Assessing cellular energy dysfunction in CFS/ME using a commercially available laboratory test.
Tomas, Cara, Lodge, Tiffany A, Potter, Michelle et al. · Scientific reports · 2019 · DOI
Quick Summary
This study tested a blood test called the Mitochondrial Energy Score (MES) that is marketed to diagnose ME/CFS by measuring how well cells produce energy. Researchers repeated the test in both ME/CFS patients and healthy people and found no difference between the two groups. They also discovered that waiting even 24 hours before processing blood samples changed the test results significantly, suggesting the test is not reliable enough to use for diagnosis.
Why It Matters
Many ME/CFS patients have explored the MES test as a potential diagnostic tool, but this study provides important evidence that it should not be relied upon for diagnosis. Understanding which biomarker tests are genuinely reliable versus those with methodological limitations is crucial for patients making healthcare decisions and for researchers pursuing valid diagnostic approaches.
Observed Findings
No significant differences were found between CFS/ME patients and healthy controls in any MES components using the standard protocol (p ≥ 0.059)

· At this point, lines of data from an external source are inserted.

(** *** What the registration request carries *)

Lemma documentsData_lookup (fd : FormData) key :
  documentsData fd !! key
  = if bool_decide (key ∈ documentFields)
    then match fd !! key with
         | Some (FFile fileInfo) => Some fileInfo
         | _ => None
         end
    else None.
Proof.
  unfold documentsData.
  assert (∀ fields (acc : gmap string FileInfo),
            foldl (λ acc fieldName,
                     match fd !! fieldName with
                     | Some (FFile fileInfo) => <[fieldName := fileInfo]> acc
                     | _ => acc
                     end) acc fields !! key
            = if bool_decide (key ∈ fields)
              then match fd !! key with
                   | Some (FFile fileInfo) => Some fileInfo
                   | _ => acc !! key
                   end
              else acc !! key) as Hfold.
  { induction fields as [|fieldName fields IH]; intros acc; [done|].
    cbn [foldl]. rewrite IH.
    destruct (decide (key = fieldName)) as [->|Hne].
    - rewrite (bool_decide_eq_true_2 (fieldName ∈ fieldName :: fields))
        by left.
      destruct (fd !! fieldName) as [[| |fileInfo]|] eqn:E;
        rewrite ?lookup_insert_eq;
        by destruct (bool_decide (fieldName ∈ fields)).
    - assert (bool_decide (key ∈ fieldName :: fields)
              = bool_decide (key ∈ fields)) as ->.
      { apply bool_decide_ext. rewrite elem_of_cons.
        split; [by intros [?|?] | by right]. }
      destruct (fd !! fieldName) as [[| |fileInfo]|]; try done.
      by rewrite lookup_insert_ne. }
  rewrite Hfold, lookup_empty.
  case_bool_decide; [|done]. by destruct (fd !! key) as [[| |?]|].
Qed.

Lemma registrationFields_lookup (fd : FormData) key :
  registrationFields fd !! key
  = if bool_decide (key = "documents") then None
    else if bool_decide (key ∈ documentFields)
    then match fd !! key with
         | Some (FFile _) => None
         | value => value
         end
    else fd !! key.
Proof.
  unfold registrationFields.
  assert (∀ fields (acc : FormData),
            foldl (λ acc fieldName,
                     match acc !! fieldName with
                     | Some (FFile _) => delete fieldName acc
                     | _ => acc
                     end) acc fields !! key
            = if bool_decide (key ∈ fields)
              then match acc !! key with
                   | Some (FFile _) => None
                   | value => value
                   end
              else acc !! key) as Hfold.
  { induction fields as [|fieldName fields IH]; intros acc; [done|].
    cbn [foldl]. rewrite IH.
    destruct (decide (key = fieldName)) as [->|Hne].
    - rewrite (bool_decide_eq_true_2 (fieldName ∈ fieldName :: fields))
        by left.
      destruct (acc !! fieldName) as [[| |fileInfo]|] eqn:E;
        rewrite ?lookup_delete_eq, ?E;
        by destruct (bool_decide (fieldName ∈ fields)).
    - assert (bool_decide (key ∈ fieldName :: fields)
              = bool_decide (key ∈ fields)) as ->.
      { apply bool_decide_ext. rewrite elem_of_cons.
        split; [by intros [?|?] | by right]. }
      destruct (acc !! fieldName) as [[| |fileInfo]|]; try done.
      by rewrite lookup_delete_ne. }
  rewrite Hfold. destruct (decide (key = "documents")) as [->|Hne].
  - rewrite lookup_delete_eq. by destruct (bool_decide _).
  - rewrite lookup_delete_ne, (bool_decide_eq_false_2 (key = "documents"))
      by done.
    done.
Qed.
(** X21.  A first operation gets through exactly when the gateway reports
    ready within the bound: for a new server, with no bot yet and
    credentials that resolve, [handle_list_resources] returns every
    resource when [on_ready] fires after at most 30 time units and raises
    [TimeoutError] when it fires later or never; in both cases it waited
    once, with a timeout of 30. *)
Theorem first_operation_outcome user api token :
  get_credentials env user api = Ok token ->
  let o := handle_list_resources env None (create_server user api) fresh in
  events o = [CreateTask; WaitReady 30] /\
  bot_task (server_after o) = Some (Running 0) /\
  match ready_after env token with
  | Some delay =>
      if (delay <=? 30)%nat
      then returned o = Ok (resources_of (guilds env)) /\
           bot_ready (server_after o) = true
      else returned o = Raise TimeoutError /\
           bot_ready (server_after o) = false
  | None => returned o = Raise TimeoutError /\
            bot_ready (server_after o) = false
  end.
Proof.
  intros Hcred o. unfold o, handle_list_resources, behind_gate, ensure_bot,
    start_bot_background, create_discord_bot.
  cbn [create_server bot_task user_id api_key bot fresh bot_ready bots_made].
  rewrite Hcred. cbn [orb].
  destruct (ready_after env token) as [delay|]; [|by cbn].
  change READY_TIMEOUT with 30%nat.
  destruct (delay <=? 30)%nat; cbn; done.
Qed.

End DiscordMoreFacts.

(** ** The Linear utilities *)

Section LinearFacts.

Import Linear.

Lemma do_GET_keeps rq server :
  (is_Some (auth_code server) -> is_Some (auth_code (do_GET rq server).1)) /\
  (is_Some (auth_error server) -> is_Some (auth_error (do_GET rq server).1)).
Proof.
  unfold do_GET. destruct (String.eqb (path rq) "/favicon.ico"); [done|].
  destruct (query_params rq !! "code") as [[code ?]|];
    [|destruct (query_params rq !! "error") as [[error ?]|]]; simpl; eauto.
Qed.

Lemma do_GET_code rq server :
  is_Some (auth_code (do_GET rq server).1) <->
  is_Some (auth_code server) \/ sets_code rq = true.
Proof.
  unfold do_GET, sets_code.
  destruct (String.eqb (path rq) "/favicon.ico"); simpl.
  { split; [auto | by intros [?|?]]. }
  destruct (query_params rq !! "code") as [[code ?]|] eqn:E; simpl.
  - split; [intros _; by right | eauto].
  - destruct (query_params rq !! "error") as [[error ?]|]; simpl;
      (split; [auto | by intros [?|?]]).
Qed.
Lemma binary_round_aux_exact : forall s mz ez,
  fexp 53 1024 (Zdigits2 (Zpos mz) + ez) = ez -> ez <= 971 ->
  binary_round_aux 53 1024 s (Zpos mz) ez loc_Exact = S754_finite s mz ez.
Proof.
  intros s mz ez Hf He. unfold binary_round_aux, shr_fexp.
  cbn [shr_record_of_loc]. rewrite Hf, Z.sub_diag.
  cbn [shr shr_m loc_of_shr_record round_nearest_even shr_record_of_loc].
  rewrite Hf, Z.sub_diag. cbn [shr shr_m].
  replace (ez <=? 1024 - 53) with true; [reflexivity|].
  symmetry; apply Z.leb_le; lia.
Qed.

Lemma binary_round_exact : forall s m, Zpos m < 2 ^ 53 ->
  float_int_value (binary_round 53 1024 s m 0) =
    Some (if s then Zneg m else Zpos m).
Proof.
  intros s m Hm. pose proof (Z.log2_nonneg (Zpos m)) as H0.
  assert (Hl : Z.log2 (Zpos m) < 53) by (apply Z.log2_lt_pow2; lia).
  unfold binary_round, shl_align.
  replace (fexp 53 1024 (Zpos (digits2_pos m) + 0) - 0) with (Z.log2 (Zpos m) + 1 - 53)
    by (unfold fexp, emin; rewrite digits2_log2; lia).
  replace (fexp 53 1024 (Zpos (digits2_pos m) + 0)) with (Z.log2 (Zpos m) + 1 - 53)
    by (unfold fexp, emin; rewrite digits2_log2; lia).
  destruct (Z.log2 (Zpos m) + 1 - 53) as [|p|p] eqn:Hd; [| lia |].
  - rewrite binary_round_aux_exact; [| | lia].
    + simpl. rewrite Pos.mul_1_r. destruct s; reflexivity.
    + cbn [Zdigits2]. rewrite digits2_log2. unfold fexp, emin. lia.
  - rewrite binary_round_aux_exact; [| | lia].
    + unfold float_int_value. rewrite iter_xO_mul, Z.mod_mul, Z.div_mul by lia.
      simpl. destruct s; reflexivity.
    + cbn [Zdigits2]. rewrite digits2_log2, iter_xO_mul, Z.log2_mul_pow2 by lia.
      unfold fexp, emin. lia.
Qed.

Lemma float64_of_Z_exact : forall z, - 2 ^ 53 < z < 2 ^ 53 ->
  float_int_value (float64_of_Z z) = Some z.
Proof.
  unfold float64_of_Z, binary_normalize. intros [|p|p] Hz.
  - reflexivity.
  - apply (binary_round_exact false). lia.
  - apply (binary_round_exact true). lia.
Qed.

End FloatExact.

Section ScheduleFacts.

Lemma subseq_snoc_r {A : Type} : forall (p o : list A) e, subseq p o -> subseq p (o ++ [e]).
Proof.
  intros p o e H; induction H; simpl; constructor; assumption.
Qed.

Lemma subseq_snoc {A : Type} : forall (p o : list A) e,
  subseq p o -> subseq (p ++ [e]) (o ++ [e]).
Proof.
  intros p o e H; induction H as [l|x l1 l2 _ IH|x l1 l2 _ IH]; simpl.
  - induction l as [|x l IH]; simpl; repeat constructor; assumption.
  - constructor; exact IH.
  - constructor; exact IH.
Qed.

Lemma step_order : forall fns s s', order_inv fns s -> step s s' -> order_inv fns s'.
Proof.
  intros fns s s' (sp & Hf & HF) Hs.
  destruct Hs as [fns' gs n o|f fs gs n o|gs n o|pc g1 g2 e es n o|pc g1 g2 n o|gs o];
    cbn [main_pc goroutines out unspawned] in *.
  - exists sp; split; assumption.
  - exists (sp ++ [f]); split; [rewrite <- app_assoc; exact Hf|].
    apply Forall2_app; [exact HF|]. constructor; [|constructor].
    exists []; split; [reflexivity | constructor].
  - exists sp; split; assumption.
  - exists sp; split; [exact Hf|].
    apply Forall2_app_inv_r in HF as (l1 & l2 & H1 & H2 & ->).
    inversion H2 as [|f g sp2 gs2 Hfg H3]; subst; destruct Hfg as (p & Hp & Hsub).
    apply Forall2_app.
    + eapply Forall2_impl; [|exact H1].
      intros a b (q & Hq & Hs); exists q; split; [exact Hq | apply subseq_snoc_r; exact Hs].
    + constructor.
      * exists (p ++ [e]); split; [simpl; rewrite <- app_assoc; exact Hp|].
        apply subseq_snoc; exact Hsub.
      * eapply Forall2_impl; [|exact H3].
        intros a b (q & Hq & Hs); exists q; split; [exact Hq | apply subseq_snoc_r; exact Hs].
  - exists sp; split; [exact Hf|].
    apply Forall2_app_inv_r in HF as (l1 & l2 & H1 & H2 & ->).
    inversion H2 as [|f g sp2 gs2 Hfg H3]; subst; destruct Hfg as (p & Hp & Hsub).
    apply Forall2_app; [exact H1|]. constructor; [|exact H3].
    exists p; split; [exact Hp | exact Hsub].
  - exists sp; split; assumption.
Qed.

Delaying blood sample processing by 24 hours significantly altered multiple parameters in both neutrophils and PBMCs
The 24-hour delay effects were observed in healthy control samples, indicating pre-analytical variables affected test results
The Myhill group's quoted 72-hour processing window was not validated for maintaining test reliability
Differences reported by the Myhill group may be attributable to variations in sample processing time between comparison groups
Inferred Conclusions
The MES test does not have sufficient reliability and reproducibility to be offered as a diagnostic test for ME/CFS
Previously reported differences between patient and control groups by the Myhill group likely resulted from uncontrolled pre-analytical variables rather than true biomarker differences
Sample processing time is a critical pre-analytical variable that requires strict standardization for blood-based biomarker testing
The test requires substantial methodological validation and standardization before clinical application can be considered
Remaining Questions
What This Study Does Not Prove
This study does not prove that mitochondrial dysfunction does not occur in ME/CFS—only that this particular test cannot reliably measure it. It also does not establish whether the Myhill group's original findings were fraudulent or merely methodologically flawed due to uncontrolled sample processing variables.